What the task requires: Every line with "left" in it must be copied from the data.

The input:
Lemma remove_in_ok mid li lo c :
  rep li lo c →
  wp (lib_message_remove now mid mosq_md_in) (λ r c', others c' = others c ∧ inflight_messages c' = inflight_messages c ∧
    match remove_first mid (contents li) with
    | None => r = (MOSQ_ERR_NOT_FOUND, None) ∧ c' = c
    | Some (x, l) => ∃ p m li', r = (MOSQ_ERR_SUCCESS, Some p) ∧ heap c' !! p = Some m ∧ body m = x ∧
        rep li' lo c' ∧ contents li' = l ∧ p ∉ li'.*1 ++ lo.*1
    end) c.
Proof.
  intros Hrep. pose proof Hrep as [R1 R2 R3 R4 R5 R6 R7]. destruct (rep_disjoint _ _ _ Hrep) as (N1 & N2 & N12).
  unfold lib_message_remove. apply wp_bind, wp_gets, wp_bind, wp_get, wp_bind.
  eapply wp_mono; [apply (find_mid_ok _ mid None _ li); [done|by eapply lseg_size]|].
  intros r c' [-> Hr]. destruct r as [[prev q]|].
  2:{ apply wp_ret. rewrite remove_first_none by done. done. }
  destruct Hr as (l1 & m & l2 & -> & Hnin & Hm & ->).
  assert (Hq : heap c !! q = Some m) by (eapply lseg_lookup; [exact R1|set_solver]).
  rewrite remove_first_some by done.
  destruct (unlink_ok _ _ _ _ _ _ R1 N1) as (l1' & Hl & Hc & Hf).
  destruct (nodup_unlinked l1 l1' l2 (q, m) lo.*1 Hf R5) as [Hnd Hqn]. cbn [fst] in Hqn.
  pose proof (unlinked_last l1 l1' q m l2 _ _ R1 Hf) as Hlast.
  assert (Hql : q ∉ l1.*1) by (rewrite <-Hf; rewrite fmap_app in Hqn; set_solver).
  apply wp_bind, (wp_deref_cell _ m); [done|].
  assert (Hstep : ∀ (Q : unit → client → Prop),
    Q tt (set_cells (λ _, unlinked_heap l1 m (heap c)) (set_in_messages (λ _, unlinked_first l1 m (in_messages c)) c)) →
    wp (match match last l1 with Some x => Some x.1 | None => None end with
        | Some r => upd_cell r (set_ma_next (λ _, ma_next m))
        | None => mmodify (set_in_messages (λ _, ma_next m))
        end) Q c).
  { intros Q HQ. unfold unlinked_heap, unlinked_first in HQ. destruct (last l1) as [[r mr]|] eqn:Hl1.
    - apply (wp_upd_cell r _ mr).
      + apply last_Some in Hl1 as [l0 ->]. eapply lseg_lookup; [exact R1|set_solver].
      + destruct l1; [done|]. by destruct c.
    - apply last_None in Hl1 as ->. apply wp_modify. by destruct c. }
  apply wp_bind, Hstep, wp_bind, wp_modify, wp_bind, wp_get. set (c1 := set_in_queue_len _ _).
  assert (Hfirst : ma_next m ≠ None → in_messages c1 ≠ None).
  { intros Hnx. cbn. unfold unlinked_first. destruct l1 as [|[] ?]; [done|]. destruct R1 as (-> & _). done. }
  assert (Hend : wp (if bool_decide (ma_next m = None)
        then mmodify (set_in_messages_last (λ _, match last l1 with Some x => Some x.1 | None => None end))
        else if bool_decide (in_messages c1 = None) then mmodify (set_in_messages_last (λ _, None)) else ret tt)
    (λ _ c2, others c2 = others c ∧ inflight_messages c2 = inflight_messages c ∧ heap c2 = unlinked_heap l1 m (heap c) ∧
       rep (l1' ++ l2) lo c2) c1).
  { assert (Hout : lseg (unlinked_heap l1 m (heap c)) (out_messages c) lo None).
    { eapply lseg_frame; [exact R3|]. intros q' Hq'. apply unlinked_other. intros Hi. apply (N12 q'); [|done].
      rewrite fmap_app. set_solver. }
    assert (Hlen : in_queue_len c - 1 = Z.of_nat (length (l1' ++ l2))).
    { rewrite R6, !length_app. apply (f_equal length) in Hf. rewrite !length_fmap in Hf. rewrite Hf. cbn [length]. lia. }
    case_bool_decide as Hnx; [apply wp_modify|rewrite bool_decide_eq_false_2 by auto; apply wp_ret].
    - by split_and!; [..|split].
    - split_and!; [done..|]. split; cbn; try done. by rewrite Hlast. }
  apply wp_bind. eapply wp_mono; [exact Hend|]. intros [] c2 (Ho & Hi & Hh & Hrep2). apply wp_ret. split_and!; [done..|].
  exists q, m, (l1' ++ l2). split_and!; try done; [|by rewrite content_app, Hc]. by rewrite Hh, unlinked_other.
Qed.

(** The messages that wait, and the bytes of the first [k] of them. *)
Definition waiting_of (l : list message_all) : list message_all := filter (λ m, waiting m = true) l.
Definition packets_of (k : nat) (l : list message_all) : bytes := concat (publish_packet <$> take k (waiting_of l)).

Lemma waiting_cons m l : waiting_of (m :: l) = if waiting m then m :: waiting_of l else waiting_of l.
Proof. unfold waiting_of. rewrite filter_cons. by destruct (waiting m). Qed.

(** What became of [k] messages that were started one after the other, from the
    client [c] to [c']: all of them were sent; or the last one could not be. *)
Definition started (k : nat) (l : list message_all) (rc : Z) (c c' : client) : Prop :=
  if rc =? 0 then stream_out c' = stream_out c ++ packets_of k l
  else ∃ j m c1, k = S j ∧ waiting_of l !! j = Some m ∧ send_msg now m c1 = Some (rc, c') ∧
    stream_out c1 = stream_out c ++ packets_of j l.

Lemma started_same rc m l k c c' : waiting m = false → started k l rc c c' → started k (m :: l) rc c c'.
Proof. intros Hw. unfold started, packets_of. by rewrite waiting_cons, Hw. Qed.

Lemma started_first m l k rc c c1 c' :
  waiting m = true → stream_out c1 = stream_out c ++ publish_packet m → started k l rc c1 c' → started (S k) (m :: l) rc c c'.
Proof.
  intros Hw Hst. unfold started, packets_of. rewrite waiting_cons, Hw. destruct (rc =? 0).
  - intros ->. rewrite Hst. cbn. by rewrite <-(assoc_L (++)).
  - intros (j & m' & c2 & -> & Hj & Hs & Hc2). exists (S j), m', c2. split_and!; try done. rewrite Hc2, Hst. cbn. by rewrite <-(assoc_L (++)).
Qed.

Lemma start_waiting_ok n li l0 l cur c :
  rep li (l0 ++ l) c → lseg (heap c) cur l None → (length l ≤ n)%nat → Forall sized (contents l) → outq_ok (base c) →
  wp (start_waiting now n cur) (λ rc c', op_frame c c' ∧ ∃ k l', rep li (l0 ++ l') c' ∧ l'.*1 = l.*1 ∧
    contents l' = begin_first k (contents l) ∧ (k ≤ count_waiting (contents l))%nat ∧
    inflight_messages c' = inflight_messages c + Z.of_nat k ∧
    ((0 < k)%nat → max_inflight_messages c ≠ 0 → inflight_messages c' ≤ max_inflight_messages c) ∧
    (rc = 0 → k = count_waiting (contents l) ∨ room c' = false) ∧
    started k (contents l) rc c c' ∧
    (∀ p, p ∉ l.*1 → heap c' !! p = heap c !! p)) c.
Proof.
  revert l0 l cur c. induction n as [|n IH]; intros l0 l cur c Hrep Hl Hn Hs Ho; destruct l as [|[q m] l]; cbn in Hl, Hn; try lia.
  1,2: subst cur; apply wp_ret; split; [done|]; exists 0%nat, []; split_and!; try done; [lia|lia|by left|unfold started; cbn; by rewrite app_nil_r].
  destruct Hl as (-> & Hq & Hl). cbn [start_waiting]. apply wp_bind, wp_get. fold (room c). destruct (room c) eqn:Hroom.
  2:{ apply wp_ret. split; [done|]. exists 0%nat, ((q, m) :: l). rewrite begin_first_0.
      split_and!; try done; [lia|lia|lia|by right|unfold started; cbn; by rewrite app_nil_r]. }
  rewrite content_cons in Hs. apply Forall_cons in Hs as [Hsm Hsl]. apply wp_bind, (wp_deref_cell _ m); [done|].
  rewrite !content_cons. cbn [begin_first]. fold (waiting m). assert (Hwb : waiting (body m) = waiting m) by done.
  assert (Hcount : count_waiting (body m :: contents l) = ((if waiting m then 1 else 0) + count_waiting (contents l))%nat).
  { unfold count_waiting. destruct (waiting m) eqn:Hw; [by rewrite filter_cons_True by (by rewrite Hwb)|].
    by rewrite filter_cons_False by (rewrite Hwb; congruence). }
  assert (Hcons : ∀ c1 m1, rep li (l0 ++ (q, m1) :: l) c1 → ma_next m1 = ma_next m → lseg (heap c1) (ma_next m) l None).
  { intros c1 m1 Hr1 Hnx. pose proof (rp_out _ _ _ Hr1) as (? & _ & _ & _ & H2)%lseg_app. by rewrite Hnx in H2. }
  destruct (waiting m) eqn:Hw.
  - (* it is begun *)
    assert (Hbeg : wp (if m_qos (ma_msg m) =? 1 then upd_cell q (set_ma_state (λ _, mosq_ms_wait_for_puback))
         else if m_qos (ma_msg m) =? 2 then upd_cell q (set_ma_state (λ _, mosq_ms_wait_for_pubrec)) else ret tt)
      (λ _ c1, others c1 = others c ∧ inflight_messages c1 = inflight_messages c + 1 ∧ rep li (l0 ++ (q, begin m) :: l) c1 ∧
        (∀ p, p ≠ q → heap c1 !! p = heap c !! p))
      (set_inflight (λ k, k + 1) c)).
    { assert (Hrep' : rep li (l0 ++ (q, m) :: l) (set_inflight (λ k, k + 1) c)) by (by destruct Hrep; split).
      unfold begin. destruct (_ =? 1); [|destruct (_ =? 2)]; [apply (wp_upd_cell q _ m); [done|]..|by apply wp_ret].
      all: split_and!; [done|done|by apply (rep_update_out li l0 q m l)|]; intros p Hp; by apply lookup_insert_ne. }
    apply wp_bind, wp_bind, wp_modify, wp_bind. eapply wp_mono; [exact Hbeg|]. intros [] c1 (Ho1 & Hi1 & Hr1 & Hh1).
    assert (Hb1 : base c1 = base c) by (unfold others in Ho1; congruence).
    assert (Hm1 : max_inflight_messages c1 = max_inflight_messages c) by (unfold others in Ho1; congruence).
    assert (Hst1 : stream_out c1 = stream_out c) by (unfold stream_out; by rewrite Hb1).
    destruct (wp_inv _ _ _ (send_msg_emits now m c1 Hsm (eq_rect_r outq_ok Ho Hb1))) as (rc & c2 & Hsend & Hf2 & Hq2 & Hst2 & Hpub).
    unfold wp at 1. rewrite Hsend.
    assert (Hop : op_frame c c2) by (etrans; [apply others_op_frame, Ho1|by apply net_op_frame]).
    pose proof (rep_frame _ _ _ _ Hf2 Hr1) as Hr2. pose proof (net_frame_fields _ _ Hf2) as (Hh2 & _ & _ & _ & _ & _ & _ & Hi2 & Hm2 & _).
    assert (Hlim : max_inflight_messages c ≠ 0 → inflight_messages c2 ≤ max_inflight_messages c).
    { intros Hmax. unfold room in Hroom. rewrite (proj2 (Z.eqb_neq _ _)) in Hroom by lia. cbn [orb] in Hroom. lia. }
    assert (Hbody : begin (body m) = body (begin m)) by (unfold begin; change (m_qos (ma_msg (body m))) with (m_qos (ma_msg m)); by repeat case_match).
    assert (Hnx : ma_next (begin m) = ma_next m) by (unfold begin; by repeat case_match).
    destruct (Z.eqb_spec rc 0) as [->|Hrc].
    + eapply wp_mono; [apply (IH (l0 ++ [(q, begin m)]) l (ma_next m) c2); [by rewrite <-(assoc_L (++))|by eapply Hcons|lia|done|done]|].
      intros rc c3 (Hop3 & k & l' & Hr3 & Hf3 & Hc3 & Hk & Hi3 & Hlim3 & Hrc & Hstart & Hh3). split; [by etrans|]. exists (S k), ((q, begin m) :: l').
      rewrite <-(assoc_L (++)) in Hr3. rewrite Hcount. rewrite Hm2, Hm1 in Hlim3. split_and!; try done; try lia; [cbn; by rewrite Hf3|..].
      * rewrite content_cons, Hwb, Hbody, Hc3. done.
      * intros H0. destruct (Hrc H0) as [->|?]; [left; lia|by right].
      * apply (started_first (body m) _ k rc c c2); [done| |done]. rewrite Hst2, Hpub, Hst1 by done. done.
      * cbn. intros p Hp. rewrite not_elem_of_cons in Hp. destruct Hp. rewrite Hh3, Hh2, Hh1; done.
    + apply wp_ret. split; [done|]. exists 1%nat, ((q, begin m) :: l). rewrite Hcount, Hwb. split_and!; try done; try lia.
      * by rewrite content_cons, Hbody, begin_first_0.
      * unfold started. rewrite (proj2 (Z.eqb_neq _ _) Hrc), waiting_cons, Hwb. exists 0%nat, (body m), c1. cbn [packets_of take fmap list_fmap concat].
        rewrite app_nil_r. done.
      * cbn. intros p Hp. rewrite not_elem_of_cons in Hp. destruct Hp. rewrite Hh2, Hh1; done.
  - apply wp_bind, wp_ret. cbn [Z.eqb].
    eapply wp_mono; [apply (IH (l0 ++ [(q, m)]) l (ma_next m) c); [by rewrite <-(assoc_L (++))|done|lia|done|done]|].
    intros rc c3 (Hop3 & k & l' & Hr3 & Hf3 & Hc3 & Hk & Hi3 & Hlim3 & Hrc & Hstart & Hh3). split; [done|]. exists k, ((q, m) :: l').
    rewrite <-(assoc_L (++)) in Hr3. rewrite Hcount, Hwb. split_and!; try done; [cbn; by rewrite Hf3|by rewrite content_cons, Hc3|by apply started_same|].
    cbn. intros p Hp. rewrite not_elem_of_cons in Hp. destruct Hp. by apply Hh3.
Qed.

Output for this task:
  1,2: subst cur; apply wp_ret; split; [done|]; exists 0%nat, []; split_and!; try done; [lia|lia|by left|unfold started; cbn; by rewrite app_nil_r].
      * intros H0. destruct (Hrc H0) as [->|?]; [left; lia|by right].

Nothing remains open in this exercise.